Наступило наше время. Цифры говорят сухо: в две тысячи десятом году — триста шестьдесят девять человек. В две тысячи двадцатом — сто шестьдесят. Деревня тает, как снег весной. Дома стоят пустые, глаза окон заколочены досками. Они смотрят на улицу мертвыми глазами. В две тысячи семнадцатом году исследователи нашли в Шаче Молоканской последнюю. Людмила Петровна Афанасьева. Одна. Последняя идентифицирующая себя как молоканка. Представьте себе эту картину. Огромное поле истории, на котором стояло множество людей, кричавших свою правду. И остался один человек. Один голос в тишине. Когда она умрет, кто запоет те песни? Кто испечет тот блин? Кто вспомнит, что здесь когда-то был ров, разделяющий веры?
Ров на кладбище теперь почти не виден. Земля сравняла его. Время — великий выравниватель. Оно сравнивает царей и крестьян, православных и молокан, верующих и атеистов. Деревянные столбочки на могилах сгнили. Кресты покосились. Молоканство было устной традицией. Оно жило в дыхании, в голосе, в беседе. Когда исчезло общение, исчезло и учение. Оно не записано в камне, оно не заковано в золото. Оно было как ветер. И ветер утих.

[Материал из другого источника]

(* ===== verification/AtomicFile.v ===== *)
(** go/tools/fileutil/atomic.go: replacing a file through a synced temporary file
    and a rename, on a file system where each system call can fail and the
    process can die between any two of them. *)

From stdpp Require Import gmap strings list.
From S2P Require Import Prelude.

(** [files] is what the running system sees; [stable] is what is on the medium.
    Syncing a file writes its content to the medium; a rename reaches it when the
    directory is flushed. *)
Record FS := mkFS { files : gmap string string; stable : gmap string string }.

(** How a system call ends: with its effect, with an error and no effect, or
    with the process dying before or after the effect. *)
Inductive sysresult := SysOk | SysErr | CrashBefore | CrashAfter.

Record io := mkIO {
  tmpPath : string;
  on_create : sysresult; on_chmod : sysresult; on_write : sysresult;
  on_sync : sysresult; on_close : sysresult; on_rename : sysresult;
  partial : string
}.

Definition good_io (tmp : string) : io := mkIO tmp SysOk SysOk SysOk SysOk SysOk SysOk "".

(** A call returns a value, or the process dies inside it. *)
Inductive outcome (A : Type) := Returned (a : A) | Crashed.
Arguments Returned {A} a.
Arguments Crashed {A}.

Definition with_files (fs : FS) (f : gmap string string) : FS := mkFS f (stable fs).

(** The deferred [tmpFile.Close(); os.Remove(tmpPath)] on an early return. *)
Definition cleanup (fs : FS) (tmp : string) : FS := with_files fs (delete tmp (files fs)).

(** One system call with effect [eff]: an error returns [msg] after the cleanup. *)
Definition syscall (r : sysresult) (fs : FS) (tmp msg : string) (eff : FS -> FS)
    (k : FS -> FS * outcome (option gerror)) : FS * outcome (option gerror) :=
  match r with
  | SysOk => k (eff fs)
  | SysErr => (cleanup fs tmp, Returned (Some (wrap msg (err "errno"))))
  | CrashBefore => (fs, Crashed)
  | CrashAfter => (eff fs, Crashed)
  end.

(** A failed or interrupted write leaves part of the data in the temporary. *)
Definition AtomicWriteFile (fs : FS) (path data : string) (o : io) : FS * outcome (option gerror) :=
  let tmp := tmpPath o in
  match on_create o with
  | SysErr => (fs, Returned (Some (wrap "failed to create temp file" (err "errno"))))
  | CrashBefore => (fs, Crashed)
  | CrashAfter => (with_files fs (<[tmp := ""%string]> (files fs)), Crashed)
  | SysOk =>
      let fs := with_files fs (<[tmp := ""%string]> (files fs)) in
      syscall (on_chmod o) fs tmp "failed to set permissions" id (fun fs =>
      let fs := match on_write o with
                | SysOk => fs
                | _ => with_files fs (<[tmp := partial o]> (files fs))
                end in
      syscall (on_write o) fs tmp "failed to write temp file"
        (fun fs => with_files fs (<[tmp := data]> (files fs))) (fun fs =>
      syscall (on_sync o) fs tmp "failed to sync temp file"
        (fun fs => mkFS (files fs) (<[tmp := data]> (stable fs))) (fun fs =>
      syscall (on_close o) fs tmp "failed to close temp file" id (fun fs =>
      syscall (on_rename o) fs tmp "failed to rename temp file"
        (fun fs => with_files fs (<[path := data]> (delete tmp (files fs)))) (fun fs =>
      (cleanup fs tmp, Returned None))))))
  end.

(** What the machine finds after losing power. *)
Definition power_loss (fs : FS) : FS := mkFS (stable fs) (stable fs).

(** The temporary's name is one [os.CreateTemp] may choose. *)
Definition fresh_tmp (fs : FS) (path : string) (o : io) : Prop :=
  tmpPath o <> path /\ files fs !! tmpPath o = None.

(** What every way out of the call leaves behind, [F] being the files before. *)
Definition replaced_or_kept (F : gmap string string) (path data tmp : string)
    (res : FS * outcome (option gerror)) : Prop :=
  match snd res with
  | Returned None => files (fst res) = <[path := data]> F
  | Returned (Some _) => files (fst res) = F
  | Crashed => exists x, files (fst res) = <[tmp := x]> F \/ files (fst res) = F \/
      files (fst res) = <[path := data]> F
  end.

(** Between creation and rename only the temporary differs. *)
Definition only_tmp (F : gmap string string) (tmp : string) (fs : FS) : Prop :=
  exists x, files fs = <[tmp := x]> F.

Lemma syscall_replaced F path data tmp r fs msg eff k :
  F !! tmp = None -> only_tmp F tmp fs ->
  (only_tmp F tmp (eff fs) \/ files (eff fs) = <[path := data]> F) ->
  replaced_or_kept F path data tmp (k (eff fs)) ->
  replaced_or_kept F path data tmp (syscall r fs tmp msg eff k).
Proof.
  intros Hn [x Hx] Heff Hk. unfold replaced_or_kept. destruct r; cbn; [done| | |].
  - rewrite Hx. by rewrite delete_insert_id.
  - eauto.
  - destruct Heff as [[y Hy]|Hy]; [exists y|exists ""%string]; auto.
Qed.

Lemma AtomicWriteFile_replaced fs path data o :
  fresh_tmp fs path o ->
  replaced_or_kept (files fs) path data (tmpPath o) (AtomicWriteFile fs path data o).
Proof.
  intros [Hne Hfresh]. unfold AtomicWriteFile. set (F := files fs) in *. set (tmp := tmpPath o) in *.
  assert (forall g x, only_tmp F tmp (with_files g (<[tmp := x]> (files (with_files fs (<[tmp := ""%string]> F)))))) as Htmp.
  { intros g x. exists x. cbn. by rewrite insert_insert_eq. }
  destruct (on_create o); [|done|by exists ""%string; auto|by exists ""%string; auto].
  apply syscall_replaced; [done|by exists ""%string|left; by exists ""%string|]. cbn [id].
  set (g := match on_write o with SysOk => _ | _ => _ end).
  assert (only_tmp F tmp g) as [y Hy] by (subst g; destruct (on_write o); solve [by exists ""%string|apply Htmp]).
  assert (only_tmp F tmp (with_files g (<[tmp := data]> (files g)))) as Hdata.
  { exists data. cbn. by rewrite Hy, insert_insert_eq. }
  apply syscall_replaced; [done|by exists y|by left|].
  apply syscall_replaced; [done|done|left; done|].
  apply syscall_replaced; [done|done|left; done|].
  assert (<[path := data]> (delete tmp (files (with_files g (<[tmp := data]> (files g))))) = <[path := data]> F) as Hren.
  { cbn. by rewrite Hy, insert_insert_eq, delete_insert_id. }
  apply syscall_replaced; [done|done|by right|].
  unfold replaced_or_kept. cbn in *. rewrite Hren. apply delete_id. by rewrite lookup_insert_ne.
Qed.

(** [AtomicWriteFile] replaces a file or leaves it alone, whatever fails and
    wherever the process dies: success means the new content is in place, an
    error means the directory is exactly as before, and a death in the middle
    leaves the old or the new content at the path and nothing else changed
    except possibly the temporary. *)
Theorem atomic_write_all_or_nothing fs path data o fs' r :
  fresh_tmp fs path o -> AtomicWriteFile fs path data o = (fs', r) ->
  match r with
  | Returned None => files fs' = <[path := data]> (files fs)
  | Returned (Some _) => files fs' = files fs
  | Crashed => (files fs' !! path = files fs !! path \/ files fs' !! path = Some data) /\
      forall q, q <> path -> q <> tmpPath o -> files fs' !! q = files fs !! q
  end.
Proof.
  intros Hf Hw. pose proof (AtomicWriteFile_replaced fs path data o Hf) as H.
  rewrite Hw in H. unfold replaced_or_kept in H. cbn in H. destruct r as [[e|]|]; [done|done|].
  destruct Hf as [Hne _]. destruct H as (x & [H|[H|H]]); rewrite H; split.
  - rewrite lookup_insert_ne by done. auto.
  - intros q ? ?. by rewrite lookup_insert_ne.
  - auto.
  - done.
  - rewrite lookup_insert_eq. auto.
  - intros q ? ?. by rewrite lookup_insert_ne.
Qed.

Lemma atomic_write_all_or_nothing_witness :
  files (fst (AtomicWriteFile (mkFS {["f" := "old"]} ∅) "f" "new" (good_io ".tmp-1"))) =
  <["f" := "new"]> {["f" := "old"]}.
Proof.
  refine (atomic_write_all_or_nothing (mkFS {["f" := "old"]} ∅) "f" "new" (good_io ".tmp-1")
    _ (Returned None) _ _); [split; [discriminate|reflexivity]|vm_compute; reflexivity].
Defined.

(** Success does not mean the replacement survives a power failure: the
    content is synced but the rename is not, so after a successful call the
    machine can come back with the old file. *)
Theorem atomic_write_not_power_safe :
  let fs := mkFS {["f" := "old"]} {["f" := "old"]} in
  let '(fs', r) := AtomicWriteFile fs "f" "new" (good_io ".tmp-1") in
  r = Returned None /\ files fs' !! "f"%string = Some "new"%string /\
  files (power_loss fs') !! "f"%string = Some "old"%string.
Proof. vm_compute. done. Qed.
(* ===== verification/Recruit.v ===== *)
(** go/services/multipooler/internal/manager/rpc_consensus.go: the Recruit handler,
    the checks of Promote, and a cluster of poolers answering recruitments.

    What the handler asks of Postgres is a trace of calls; what Postgres answers
    is an argument.  Logging, tracing and the re-derivation of the serving state
    after a recruit are left out. *)

From stdpp Require Import gmap strings list relations.
From S2P Require Import Prelude ClusterMetadata Demo SortedMaps TopoId Ordering Compare Cohort.
From S2P Require Import Durability Revocation PoolerRole Proposals ProposalFacts.
From S2P Require Import ProposalSafety ActionLock AtomicFile Promises Backoff ConsensusManager.

Local Open Scope Z_scope.

Record MultipoolerManager := mkMultipoolerManager {
  consensusMgr : ConsensusManager;
  pm_disk : FS;
  actionLock : LockWorld;
  walReceiverManuallyStopped : bool
}.

Definition with_lock (pm : MultipoolerManager) (w : LockWorld) : MultipoolerManager :=
  mkMultipoolerManager (consensusMgr pm) (pm_disk pm) w (walReceiverManuallyStopped pm).
Definition with_promises (pm : MultipoolerManager) (cs : ConsensusPromises) (fs : FS) : MultipoolerManager :=
  mkMultipoolerManager (set_promises (consensusMgr pm) cs) fs (actionLock pm) (walReceiverManuallyStopped pm).

Definition buildCohortEligibilityStatus (pm : MultipoolerManager) : Z :=
  if walReceiverManuallyStopped pm then COHORT_ELIGIBILITY_SIGNAL_INELIGIBLE
  else cohortEligibility (consensusMgr pm).

Inductive pg_call :=
| PgStopReplication (mode : Mode) (revokedBelowTerm : Z)
| PgWaitForReplayComplete
| PgObservePosition
| PgSetPrimaryConnInfo (connInfo : string).

(** What Postgres answers during one recruit. *)
Record RecruitEnv := mkRecruitEnv {
  env_before : result (option PoolerPosition);
  env_mode : result Mode;
  env_stop : result string;
  env_replay : option gerror;
  env_stable : result (option PoolerPosition);
  env_io : io
}.

Definition restoreReplicationAfterRecruitRace (pgMode : Mode) (savedConnInfo : string) : list pg_call :=
  if OutOfRecovery pgMode then []
  else if String.eqb savedConnInfo "" then []
  else [PgSetPrimaryConnInfo savedConnInfo].

Section runtime.
  Context `{R : Runtime} `{C : PromiseCodec}.

Definition refuse {A} (pm : MultipoolerManager) (calls : list pg_call) (e : gerror)
    : MultipoolerManager * list pg_call * outcome (result A) := (pm, calls, Returned (Err e)).
(* ===== verification/RuleDb.v ===== *)
(** go/services/multipooler/internal/manager/consensus/rule_store.go, the database
    side: the tables multigres.current_rule and multigres.rule_history, the SQL
    statements that write them, and the parsing of their rows into a position.

    current_rule has one row per shard and the code uses shard 0 only, so the
    table is an optional row.  A statement is a function of the database: [None]
    is a statement Postgres rejects and rolls back, and the rows it returns come
    with the database it leaves.  Every data-modifying part of a WITH statement
    runs, whatever the final SELECT returns. *)

From stdpp Require Import base gmap strings list pretty.
From S2P Require Import Prelude ClusterMetadata Demo TopoId Ordering Compare ReplicaIdent.
From S2P Require Import SyncStandby.

Local Open Scope Z_scope.

(** Times are nanoseconds since the Unix epoch; [timestamptz] is what a
    timestamptz column gives back for a Go time, and [timestamppb_New] the
    well-known-type constructor. *)
Class SqlClock := {
  timestamptz : Z -> Z;
  timestamppb_New : Z -> Timestamp
}.

(** [time.Time{}], the first of January of year 1. *)
Definition zero_go_time : Z := -62135596800000000000.

Definition QuorumType_String (q : QuorumType) : string :=
  match q with
  | QUORUM_TYPE_UNKNOWN => "QUORUM_TYPE_UNKNOWN"
  | QUORUM_TYPE_AT_LEAST_N => "QUORUM_TYPE_AT_LEAST_N"
  | QUORUM_TYPE_MULTI_CELL_AT_LEAST_N => "QUORUM_TYPE_MULTI_CELL_AT_LEAST_N"
  | QUORUM_TYPE_UNNAMED wire => pretty wire
  end.

Definition QuorumType_value (s : string) : option QuorumType :=
  if String.eqb s "QUORUM_TYPE_UNKNOWN" then Some QUORUM_TYPE_UNKNOWN
  else if String.eqb s "QUORUM_TYPE_AT_LEAST_N" then Some QUORUM_TYPE_AT_LEAST_N
  else if String.eqb s "QUORUM_TYPE_MULTI_CELL_AT_LEAST_N" then Some QUORUM_TYPE_MULTI_CELL_AT_LEAST_N
  else None.

(** ** Rows *)

(** One rule as scanned: every column is nullable. *)
Record unvalidatedRuleRow := mkUnvalidatedRuleRow {
  coordinatorTerm : option Z;
  leaderSubterm : option Z;
  leaderIDStr : option string;
  cohortNames : option (list string);
  durabilityPolicyName : option string;
  durabilityQuorumType : option string;
  durabilityRequiredCount : option Z;
  createdAt : option Z
}.

Definition null_row : unvalidatedRuleRow := mkUnvalidatedRuleRow None None None None None None None None.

Теперь над Шачей висит тяжелое, густое безмолвие. Это не та тишина, которую выбирали первые поселенцы для молитвы. Это тишина отсутствия. Тишина пустого дома. Тишина забытой дороги. И если прислушаться очень внимательно, в этом безмолвии можно услышать слабый отголосок. Может быть, это ветер шевелит сухую траву на месте бывшего рва. Может быть, это память земли, которая помнит тридцать один мужской голос тысяча восемьсот одиннадцатого года. Но скорее всего, это просто ветер. Холодный, равнодушный ветер Тамбовской области, который гуляет там, где когда-то люди пытались найти Бога друг в друге.
История Шачи Молоканской — это история о том, как свет гаснет. Не сразу, не со взрывом, а медленно, мучительно, пока не останется одна тлеющая точка. И когда эта точка исчезнет, наступит полная ночь. Но звезды все так же будут гореть над заброшенным кладбищем, равнодушные к человеческим взглядам и вере, к человеческим рвам, к человеческой боли. Они будут гореть, потому что так надо вселенной. А деревня будет спать вечным сном, храня в себе тайну исчезнувшей веры, как могила хранит прах неизвестного солдата.